Start of WORKING DATA
Lemma pop_squeue outs strm l n P m stream size :
  squeue (3 + (Z.to_nat n + nq)) strm l -> 0 <= n -> outs_ok outs -> tx_tracks m P strm -> chain 0 l ->
  Forall (tx_frame_ok mem stream NGTCP2_FRAME_STREAM sid size) l ->
  exists rv pfr strm' outs', ngtcp2_strm_streamfrq_pop outs strm n = Ok (rv, pfr, strm', outs') /\
    (rv < 0 /\ (exists rv, rv ∈ outs /\ rv <> 0) \/
     rv = 0 /\ exists l', squeue nq strm' l' /\ (strm' = strm \/ exists q, strm' = set_streamfrq q strm) /\
       (l' = l /\ pfr = None \/ holding mem stream NGTCP2_FRAME_STREAM sid size P strm l (option_list pfr) strm' l')).
Proof.
  intros [[Hnone ->]|Hq] Hn Houts Htr Hc Hl.
  - unfold ngtcp2_strm_streamfrq_pop. rewrite Hnone. do 4 eexists. split; [done|]. right. split; [done|]. exists [].
    split; [by left|]. split; by left.
  - destruct (streamfrq_pop_run mem stream NGTCP2_FRAME_STREAM sid size nq m P outs strm l n) as (r & -> & Hr); [by split|done|done|].
    destruct r as [[[rv pfr] strm'] outs']. do 4 eexists. split; [done|]. destruct Hr as [_ [[-> Hf]|(-> & l' & Hq' & Hh & _)]].
    + left. by apply fails_neg.
    + right. split; [done|]. exists l'. split; [by right|]. split; [right; apply Hh|by right].
Qed.

Lemma step_send outs n st l :
  send_ok ng (3 + (Z.to_nat n + nq)) st l -> outs_ok outs -> 0 <= n ->
  exists rv st', send_step mem (Send outs n) st = Ok (rv, st') /\
    (rv < 0 /\ send_fails (Send outs n) \/ rv = 0 /\ exists l', send_ok ng nq st' l').
Proof.
  intros Hok Houts Hn. destruct st as [ct strm data sent acks calls] eqn:Est. cbn [send_step].
  pose proof Hok as [Htr Hq Hc Hfr Hap Hack Hcov Hfin Hsize Hlim Hstrm Hcalls]. unfold ss_acked, ss_size, ss_frames, ss_waiting in *. cbn [ss_conn ss_strm ss_data ss_sent ss_acks ss_calls] in *.
  pose proof Hfr as [Hfr1 Hfr2]%Forall_app. pose proof Hap as (Ap1 & Ap2 & Ap3)%pairs_app.
  destruct (pop_squeue outs strm l n (some_has acks) ng (bytes_of data) (tx_offset (strm_tx_half strm)) Hq Hn Houts Htr Hc) as (rv & pfr & strm' & outs' & -> & Hr).
  { eapply Forall_impl; [exact Hfr2|]. cbn. tauto. }
  cbn [bind]. do 2 eexists. split; [done|]. destruct Hr as [Hr|(-> & l' & Hq' & Hs & Hr)]; [by left|right]. split; [done|].
  destruct Hr as [[-> ->]|[_ Hl Hcl _ Hp Hf1 Hf2 Hw Hsol]].
  { exists l. destruct Hs as [->|[q ->]]; (split; try done). }
  assert (Hs' : exists q, strm' = set_streamfrq q strm \/ strm' = strm) by (destruct Hs as [->|[q ->]]; [exists (ngtcp2_ksl_init 0); by right|exists q; by left]).
  set (held := option_list pfr) in *.
  assert (Hsent : exists sent', sent' = match pfr with Some fr => sent ++ [(fr, true)] | None => sent end /\
    map fst sent' = map fst sent ++ held /\ in_flight sent' = in_flight sent ++ held).
  { eexists. split; [done|]. unfold held. destruct pfr as [fr|]; cbn [option_list]; [|by rewrite !app_nil_r].
    by rewrite map_app, in_flight_app, in_flight_cons. }
  destruct Hsent as (sent' & <- & Hm & Hfl). exists l'.
  assert (Hc' : chain 0 l').
  { unfold held in Hcl. destruct pfr as [fr|]; [|done]. destruct Hcl as (? & _ & Hcl). eapply chain_le; [|exact Hcl]. unfold after_frame. lia. }
  split; unfold ss_acked, ss_size, ss_frames, ss_waiting; cbn [ss_conn ss_strm ss_data ss_sent ss_acks ss_calls];
    rewrite ?Hm, ?Hfl, <- ?app_assoc; try (by destruct Hs as [->|[q ->]]); try done.
  - apply Forall_app. split; [by destruct Hs as [->|[q ->]]|].
    assert (Hall : Forall solid (held ++ l')) by (apply Hsol; eapply Forall_impl; [exact Hfr2|]; cbn; tauto).
    apply Forall_forall. intros f Hin. rewrite Forall_forall in Hl, Hall. split; [|by apply Hall].
    destruct Hs as [->|[q ->]]; by apply Hl.
  - rewrite pairs_app. split; [done|]. split; [by eapply chain_apart|]. intros f Hf. apply Forall_forall. intros g Hg.
    specialize (Ap3 f Hf). rewrite Forall_forall in Ap3. split.
    + intros x Hx Hgx. destruct (Hw x) as (h & Hh & Hhx); [by exists g|]. destruct (Ap3 h Hh) as [H _]. by apply (H x).
    + intros Hff. apply (has_fin_false (held ++ l')); [|done]. destruct (has_fin (held ++ l')) eqn:E; [|done].
      specialize (Hf1 eq_refl). apply has_fin_In in Hf1 as (h & Hh & Hhf). destruct (Ap3 h Hh) as [_ H]. by rewrite (H Hff) in Hhf.
  - intros f Hf. apply elem_of_app. left. by apply Hack.
  - intros x Hx Hnp. specialize (Hcov x ltac:(by destruct Hs as [->|[q ->]]) Hnp). rewrite some_has_app in *.
    destruct Hcov as [?|(h & Hh & Hhx)]; [by left|right].
    destruct (proj1 (Hp x)) as (g & Hg & Hgx & _); [by exists h|]. by exists g.
  - assert (Hfl' : forall g : Z, has_flag strm' g = has_flag strm g) by (by destruct Hs as [->|[q ->]]). rewrite !Hfl'.
    destruct (has_flag strm NGTCP2_STRM_FLAG_SHUT_WR).
    + destruct Hfin as [?|Hf]; [by left|]. rewrite has_fin_app in Hf. rewrite has_fin_app. apply orb_true_iff in Hf as [->|Hf]; [by right|].
      destruct (Hf2 Hf) as [->|?]; [right; by rewrite orb_true_r|by left].
    + destruct Hfin as [Hf ?]. split; [|done]. rewrite has_fin_app in Hf |- *. apply orb_false_iff in Hf as [-> Hf].
      destruct (has_fin (held ++ l')) eqn:E; [|done]. by rewrite (Hf1 eq_refl) in Hf.
Qed.

(** What a submission does with the stream. *)
Definition submitted_frame strm (pos accepted : Z) (fin : bool) : tx_frame :=
  mk_txfr NGTCP2_FRAME_STREAM 0 fin (strm_stream_id strm) (tx_offset (strm_tx_half strm)) []
    (if accepted =? 0 then None else Some (mk_txbuf pos (pos + accepted))).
End of WORKING DATA
▶ REQUIREMENT
Working through the data above, find every line holding "exact" and copy it.

▶ TASK OUTPUT
  { eapply Forall_impl; [exact Hfr2|]. cbn. tauto. }
  { unfold held in Hcl. destruct pfr as [fr|]; [|done]. destruct Hcl as (? & _ & Hcl). eapply chain_le; [|exact Hcl]. unfold after_frame. lia. }
    assert (Hall : Forall solid (held ++ l')) by (apply Hsol; eapply Forall_impl; [exact Hfr2|]; cbn; tauto).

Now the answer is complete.